Working data ::
(* ===== verification/MicroBench.v ===== *)
(** * The I/O micro benchmark

    micro_benchmarks/micro_bench.c: the offsets every thread reads or writes,
    as the arguments and the random bytes determine them.  A run is the list
    of the threads' accesses; timing and the data transferred are not
    modelled.  The operating system is a parameter: what [getrandom] delivers,
    which files open, and how large a buffer fits the stack of a thread. *)

From S2P Require Import Prelude Words Text.

(** The global variables of the program. *)
Record globals : Type := mkGlobals {
  file_size : Z;
  access_size : Z;
  num_accesses : Z;
  read_flag : bool;
}.

(** What the program gets from the operating system: [getrandom len] are the
    bytes that [getrandom(buf, len, 0)] stores, [None] when it returns -1;
    [opens path] says whether [open] succeeds; [stack] is the number of bytes a
    thread's stack has for its buffer. *)
Record environment : Type := mkEnv {
  getrandom : Z -> option (list Z);
  opens : list Z -> bool;
  stack : Z;
}.

(** One [pread] or [pwrite]: its offset and its length. *)
Inductive access : Type :=
  | pread (off len : Z)
  | pwrite (off len : Z).

Definition off_of (a : access) : Z := match a with pread o _ | pwrite o _ => o end.
Definition len_of (a : access) : Z := match a with pread _ l | pwrite _ l => l end.

(** [ret < access_size] compares an [int] with a [size_t]: the [int] is
    converted. *)
Definition reports_error (ret access_size : Z) : bool := wrap 64 ret <? access_size.

(** The loop of [worker_thread], [n] rounds to go: [offsets] points to the cell
    [base] of the array. *)
Fixpoint worker_loop (n : nat) (g : globals) (offsets : list Z) (base i : Z) : result (list access) :=
  match n with
  | O => Ok []
  | S n =>
      let? o := rd offsets (Z.of_nat (length offsets)) (base + i) in
      let? rest := worker_loop n g offsets base (i + 1) in
      Ok ((if read_flag g then pread o (access_size g) else pwrite o (access_size g)) :: rest)
  end.

(** [char buffer[access_size]] is on the stack. *)
Definition worker_thread (env : environment) (working_file : list Z) (g : globals) (offsets : list Z) (base : Z) : result (list access) :=
  if stack env <? access_size g then Err EBounds
  else if negb (opens env working_file) then Err EExit
  else worker_loop (Z.to_nat (num_accesses g)) g offsets base 0.

(** The 8-byte cells of a byte array. *)
Fixpoint cells (n : nat) (bytes : list Z) : list Z :=
  match n with
  | O => []
  | S n => le_value (take 8 bytes) :: cells n (drop 8 bytes)
  end.

(** The loop that reduces the random numbers to offsets. *)
Fixpoint reduce (g : globals) (offsets : list Z) : result (list Z) :=
  match offsets with
  | [] => Ok []
  | o :: rest =>
      let? o' := umod o (wsub 64 (file_size g) (access_size g)) in
      let? rest' := reduce g rest in
      Ok (o' :: rest')
  end.

(** The threads [i], [i+1], ..., [n] of them. *)
Fixpoint spawn (n : nat) (env : environment) (working_file : list Z) (g : globals) (offsets : list Z) (i : Z) : result (list (list access)) :=
  match n with
  | O => Ok []
  | S n =>
      let? t := worker_thread env working_file g offsets (i * num_accesses g) in
      let? rest := spawn n env working_file g offsets (i + 1) in
      Ok (t :: rest)
  end.

(** ["/dev/urandom"]. *)
Definition urandom : list Z := [47; 100; 101; 118; 47; 117; 114; 97; 110; 100; 111; 109].

(** [main]; [argv] are the five arguments. *)
Definition main (env : environment) (argv : list (list Z)) : result (list (list access)) :=
  match argv with
  | [working_file; a2; a3; a4; a5] =>
      let num_threads := atoi a2 in
      let access_size := wrap 64 (atoi a3) in
      let? num_accesses := udiv (10 * 1024 * 1024 * 1024) access_size in
      let g := mkGlobals (wmul 64 (1024 * 1024) (wrap 64 (atoi a4))) access_size num_accesses
                 (bool_decide (a5 = [114])) in
      let cells_no := wmul 64 (wrap 64 num_threads) num_accesses in
      let len := wmul 64 (wmul 64 8 (wrap 64 num_threads)) num_accesses in
      match getrandom env len with
      | None => Err EExit
      | Some bytes =>
          if Z.of_nat (length bytes) <? len then Err EExit
          else
            let? offsets := reduce g (cells (Z.to_nat cells_no) bytes) in
            if negb (read_flag g) && negb (opens env urandom) then Err EExit
            else spawn (Z.to_nat num_threads) env working_file g offsets 0
      end
  | _ => Err ENull
  end.

(** ** Offsets *)

Lemma length_cells n bytes : length (cells n bytes) = n.
Proof. revert bytes. induction n as [|n IH]; intros bytes; simpl; [done|by rewrite IH]. Qed.

Lemma reduce_ok g os :
  0 <= access_size g < file_size g -> file_size g < 2 ^ 64 ->
  reduce g os = Ok ((fun o => o mod (file_size g - access_size g)) <$> os).
Proof.
  intros Ha Hf. induction os as [|o os IH]; [done|]. cbn [reduce]. unfold umod, wsub.
  rewrite wrap_id by (split; lia). rewrite (proj2 (Z.eqb_neq _ _)) by lia. simpl. by rewrite IH.
Qed.

Definition access_of (g : globals) (o : Z) : access :=
  if read_flag g then pread o (access_size g) else pwrite o (access_size g).

Lemma worker_loop_ok n g os base i :
  0 <= base -> 0 <= i -> (Z.to_nat (base + i) + n <= length os)%nat ->
  worker_loop n g os base i = Ok (access_of g <$> take n (drop (Z.to_nat (base + i)) os)).
Proof.
  intros Hb. revert i. induction n as [|n IH]; intros i Hi Hl; [done|]. cbn [worker_loop]. unfold rd.
  rewrite (proj2 (Z.leb_le 0 (base + i))), (proj2 (Z.ltb_lt (base + i) _)) by lia. cbn [andb].
  destruct (lookup_lt_is_Some_2 os (Z.to_nat (base + i))) as [o Ho]; [lia|]. rewrite Ho. simpl rbind.
  rewrite IH by lia. simpl rbind. rewrite (drop_S _ _ _ Ho). simpl.
  replace (Z.to_nat (base + (i + 1))) with (S (Z.to_nat (base + i))) by lia. done.
Qed.

Lemma spawn_ok n env file g os i :
  access_size g <= stack env -> opens env file = true -> 0 <= i -> 0 <= num_accesses g -> ((Z.to_nat i + n) * Z.to_nat (num_accesses g) <= length os)%nat ->
  exists ts, spawn n env file g os i = Ok ts /\ length ts = n /\
    Forall (fun t => Z.of_nat (length t) = num_accesses g) ts /\
    concat ts = access_of g <$> take (n * Z.to_nat (num_accesses g)) (drop (Z.to_nat i * Z.to_nat (num_accesses g)) os).
Proof.
  intros Hst Hop Hi Hn. revert i Hi. induction n as [|n IH]; intros i Hi Hl; [by exists []|]. cbn [spawn]. unfold worker_thread.
  rewrite (proj2 (Z.ltb_ge _ _) Hst), Hop. cbn [negb].
  assert (Z.to_nat (i * num_accesses g + 0) = (Z.to_nat i * Z.to_nat (num_accesses g))%nat) as Hb by (rewrite Z.add_0_r; lia).
  rewrite worker_loop_ok by (rewrite ?Hb; nia). simpl rbind.
  destruct (IH (i + 1)) as (ts & -> & Hlen & Hall & Hcat); [lia|nia|]. simpl rbind. eexists. split; [done|]. rewrite Hb.
  split_and!; [simpl; lia| |].
  - constructor; [|done]. rewrite length_fmap, length_take, length_drop. nia.
  - simpl concat. rewrite Hcat, <- fmap_app. f_equal.
    replace (Z.to_nat (i + 1) * Z.to_nat (num_accesses g))%nat with (Z.to_nat i * Z.to_nat (num_accesses g) + Z.to_nat (num_accesses g))%nat by lia.
    rewrite <- drop_drop. apply take_take_drop.
Qed.

Section run.
Context (env : environment) (file a2 a3 a4 a5 : list Z) (t a m : Z).
Context (Ht : atoi a2 = t) (Ha : atoi a3 = a) (Hm : atoi a4 = m).
Context (Htr : 0 < t < 2 ^ 27) (Har : 0 < a < 2 ^ 31) (Hmr : 0 <= m < 2 ^ 31).

(** What [main] computes from arguments in range. *)
Lemma main_start :
  main env [file; a2; a3; a4; a5] =
    (let n := 10737418240 / a in
     match getrandom env (8 * t * n) with
     | None => Err EExit
     | Some bytes =>
         if Z.of_nat (length bytes) <? 8 * t * n then Err EExit
         else let g := mkGlobals (1048576 * m) a n (bool_decide (a5 = [114])) in
              let? os := reduce g (cells (Z.to_nat (t * n)) bytes) in
              if negb (read_flag g) && negb (opens env urandom) then Err EExit
              else spawn (Z.to_nat t) env file g os 0
     end).
Proof.
  unfold main. rewrite Ht, Ha, Hm. change (10 * 1024 * 1024 * 1024) with 10737418240. change (1024 * 1024) with 1048576.
  rewrite (wrap_id 64 t), (wrap_id 64 a), (wrap_id 64 m) by (split; lia). unfold udiv. rewrite (proj2 (Z.eqb_neq a 0)) by lia. simpl rbind.
  assert (0 <= 10737418240 / a <= 10737418240) as Hn.
  { split; [apply Z.div_pos; lia|]. apply Z.div_le_upper_bound; nia. }
  set (n := 10737418240 / a) in *. clearbody n. unfold wmul.
  assert (t * n <= 134217728 * 10737418240) by (apply Z.mul_le_mono_nonneg; lia).
  rewrite (wrap_id 64 (8 * t)), (wrap_id 64 (1048576 * m)), !wrap_id by (split; lia). done.
Qed.

Context (Hfit : a < 1048576 * m) (Hstack : a <= stack env) (Hopen : opens env file = true) (Hur : a5 = [114] \/ opens env urandom = true).

(** The threads, when all random bytes are there. *)
Lemma main_accesses bytes :
  getrandom env (8 * t * (10737418240 / a)) = Some bytes -> Z.of_nat (length bytes) = 8 * t * (10737418240 / a) ->
  exists ts, main env [file; a2; a3; a4; a5] = Ok ts /\ Z.of_nat (length ts) = t /\
    Forall (fun th => Z.of_nat (length th) = 10737418240 / a) ts /\
    Forall (fun x => 0 <= off_of x /\ len_of x = a /\ off_of x + len_of x < 1048576 * m) (concat ts) /\
    off_of <$> concat ts = (fun o => o mod (1048576 * m - a)) <$> cells (Z.to_nat (t * (10737418240 / a))) bytes.
Proof.
  intros Hr Hl. rewrite main_start. cbn zeta.
  assert (0 <= 10737418240 / a) as Hn by (apply Z.div_pos; lia). set (n := 10737418240 / a) in *. clearbody n.
  rewrite Hr, Hl, Z.ltb_irrefl. set (g := mkGlobals _ _ _ _).
  rewrite (reduce_ok g) by (simpl; lia). simpl rbind.
  set (os := _ <$> cells _ _). assert (length os = Z.to_nat (t * n)) as Hos by (unfold os; by rewrite length_fmap, length_cells).
  assert (negb (bool_decide (a5 = [114])) && negb (opens env urandom) = false) as ->.
  { destruct Hur as [Hr5| ->]; [by rewrite bool_decide_true|by rewrite andb_false_r]. }
  destruct (spawn_ok (Z.to_nat t) env file g os 0) as (ts & -> & Hts & Hall & Hcat); [done|done|lia|simpl; lia|simpl; rewrite Hos; nia|].
  simpl num_accesses in *. rewrite Nat.mul_0_l, drop_0, take_ge in Hcat by (rewrite Hos; nia).
  exists ts. split_and!; [done|lia|done| |].
  - rewrite Hcat. apply Forall_fmap. unfold os. apply Forall_fmap, Forall_forall. intros o _. simpl. unfold access_of. simpl.
    pose proof (Z.mod_pos_bound o (1048576 * m - a) ltac:(lia)). destruct (bool_decide _); simpl; lia.
  - rewrite Hcat. rewrite <- list_fmap_compose. unfold os. rewrite <- list_fmap_compose. apply list_fmap_ext.
    intros k o _. simpl. unfold access_of. by destruct (read_flag g).
Qed.

(** C23. Let the access size be [a] bytes, smaller than the file of [m] MiB and
    than the stack of a thread, and let the files open.  If [getrandom]
    delivers the eight bytes for each of the [t * (10 GiB / a)] offsets, every
    thread performs [10 GiB / a] accesses of [a] bytes, all of them inside the
    file, and the threads share out the generated offsets in order, none twice.
    Otherwise the program exits; it always does so when more than 33554431
    bytes are needed, since one call delivers no more (getrandom(2)). *)
Theorem micro_bench_in_file :
  (forall len bytes, 0 <= len -> getrandom env len = Some bytes -> Z.of_nat (length bytes) <= Z.min len 33554431) ->
  let n := 10737418240 / a in
  match getrandom env (8 * t * n) with
  | Some bytes =>
      if Z.of_nat (length bytes) =? 8 * t * n then
        exists ts, main env [file; a2; a3; a4; a5] = Ok ts /\ Z.of_nat (length ts) = t /\
          Forall (fun th => Z.of_nat (length th) = n) ts /\
          Forall (fun x => 0 <= off_of x /\ len_of x = a /\ off_of x + len_of x < 1048576 * m) (concat ts) /\
          off_of <$> concat ts = (fun o => o mod (1048576 * m - a)) <$> cells (Z.to_nat (t * n)) bytes
      else main env [file; a2; a3; a4; a5] = Err EExit
  | None => main env [file; a2; a3; a4; a5] = Err EExit
  end /\
  (33554431 < 8 * t * n -> main env [file; a2; a3; a4; a5] = Err EExit).
Proof.
  intros Hmax n. destruct (getrandom env (8 * t * n)) as [bytes|] eqn:E.
  - assert (0 <= 8 * t * n) as H0 by (apply Z.mul_nonneg_nonneg; [lia|apply Z.div_pos; lia]). pose proof (Hmax _ _ H0 E) as Hle. destruct (Z.eqb_spec (Z.of_nat (length bytes)) (8 * t * n)) as [Heq|Hne].
    + split; [by apply main_accesses|lia].
    + assert (main env [file; a2; a3; a4; a5] = Err EExit) as Hex; [|done].
      rewrite main_start. cbn zeta. fold n. rewrite E. by rewrite (proj2 (Z.ltb_lt _ _)) by lia.
  - assert (main env [file; a2; a3; a4; a5] = Err EExit) as Hex; [|done]. rewrite main_start. cbn zeta. fold n. by rewrite E.
Qed.
End run.

(** A Linux system: [getrandom] delivers up to its limit, the stack has 8 MiB. *)
Definition linux : environment := mkEnv (fun len => Some (replicate (Z.to_nat (Z.min len 33554431)) 7)) (fun _ => true) 8388608.

(** One thread reads 4 MiB at a time from a file of 16 GiB: 2560 accesses.  Two
    threads with 4 KiB at a time need too many offsets. *)
Lemma micro_bench_in_file_witness :
  (exists ts, main linux [[102]; [49]; [52; 49; 57; 52; 51; 48; 52]; [49; 54; 51; 56; 52]; [114]] = Ok ts /\ Z.of_nat (length ts) = 1 /\
    Forall (fun th => Z.of_nat (length th) = 2560) ts) /\
  main linux [[102]; [50]; [52; 48; 57; 54]; [49; 54; 51; 56; 52]; [114]] = Err EExit.
Proof.
  assert (forall len bytes, 0 <= len -> getrandom linux len = Some bytes -> Z.of_nat (length bytes) <= Z.min len 33554431) as Hmax.
  { intros len bytes H0 [= <-]. rewrite length_replicate. lia. }
  split.
  - destruct (micro_bench_in_file linux [102] [49] [52; 49; 57; 52; 51; 48; 52] [49; 54; 51; 56; 52] [114] 1 4194304 16384
      eq_refl eq_refl eq_refl ltac:(lia) ltac:(lia) ltac:(lia) ltac:(lia) ltac:(simpl; lia) eq_refl (or_introl eq_refl) Hmax) as [H _].
    cbv beta iota zeta delta [getrandom linux] in H. rewrite length_replicate in H. change (10737418240 / 4194304) with 2560 in H.
    change (Z.of_nat (Z.to_nat (Z.min (8 * 1 * 2560) 33554431)) =? 8 * 1 * 2560) with true in H.
    destruct H as (ts & Hrun & Hl & Hall & _). exists ts. split; [exact Hrun|]. by split.
  - apply (micro_bench_in_file linux [102] [50] [52; 48; 57; 54] [49; 54; 51; 56; 52] [114] 2 4096 16384
      eq_refl eq_refl eq_refl ltac:(lia) ltac:(lia) ltac:(lia) ltac:(lia) ltac:(simpl; lia) eq_refl (or_introl eq_refl) Hmax).
    reflexivity.
Defined.

(** A failed call is never reported: its -1 becomes the largest [size_t]. *)
Lemma failed_io_unreported a : 0 <= a < 2 ^ 31 -> reports_error (-1) a = false.
Proof. intros Ha. unfold reports_error. change (wrap 64 (-1)) with 18446744073709551615. apply Z.ltb_ge. lia. Qed.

Instructions to follow ::
In the listing above, find the line with "cbv beta iota", then copy it and every later line exactly, through the last line, and nothing else.

Expected output ::
    cbv beta iota zeta delta [getrandom linux] in H. rewrite length_replicate in H. change (10737418240 / 4194304) with 2560 in H.
    change (Z.of_nat (Z.to_nat (Z.min (8 * 1 * 2560) 33554431)) =? 8 * 1 * 2560) with true in H.
    destruct H as (ts & Hrun & Hl & Hall & _). exists ts. split; [exact Hrun|]. by split.
  - apply (micro_bench_in_file linux [102] [50] [52; 48; 57; 54] [49; 54; 51; 56; 52] [114] 2 4096 16384
      eq_refl eq_refl eq_refl ltac:(lia) ltac:(lia) ltac:(lia) ltac:(lia) ltac:(simpl; lia) eq_refl (or_introl eq_refl) Hmax).
    reflexivity.
Defined.

(** A failed call is never reported: its -1 becomes the largest [size_t]. *)
Lemma failed_io_unreported a : 0 <= a < 2 ^ 31 -> reports_error (-1) a = false.
Proof. intros Ha. unfold reports_error. change (wrap 64 (-1)) with 18446744073709551615. apply Z.ltb_ge. lia. Qed.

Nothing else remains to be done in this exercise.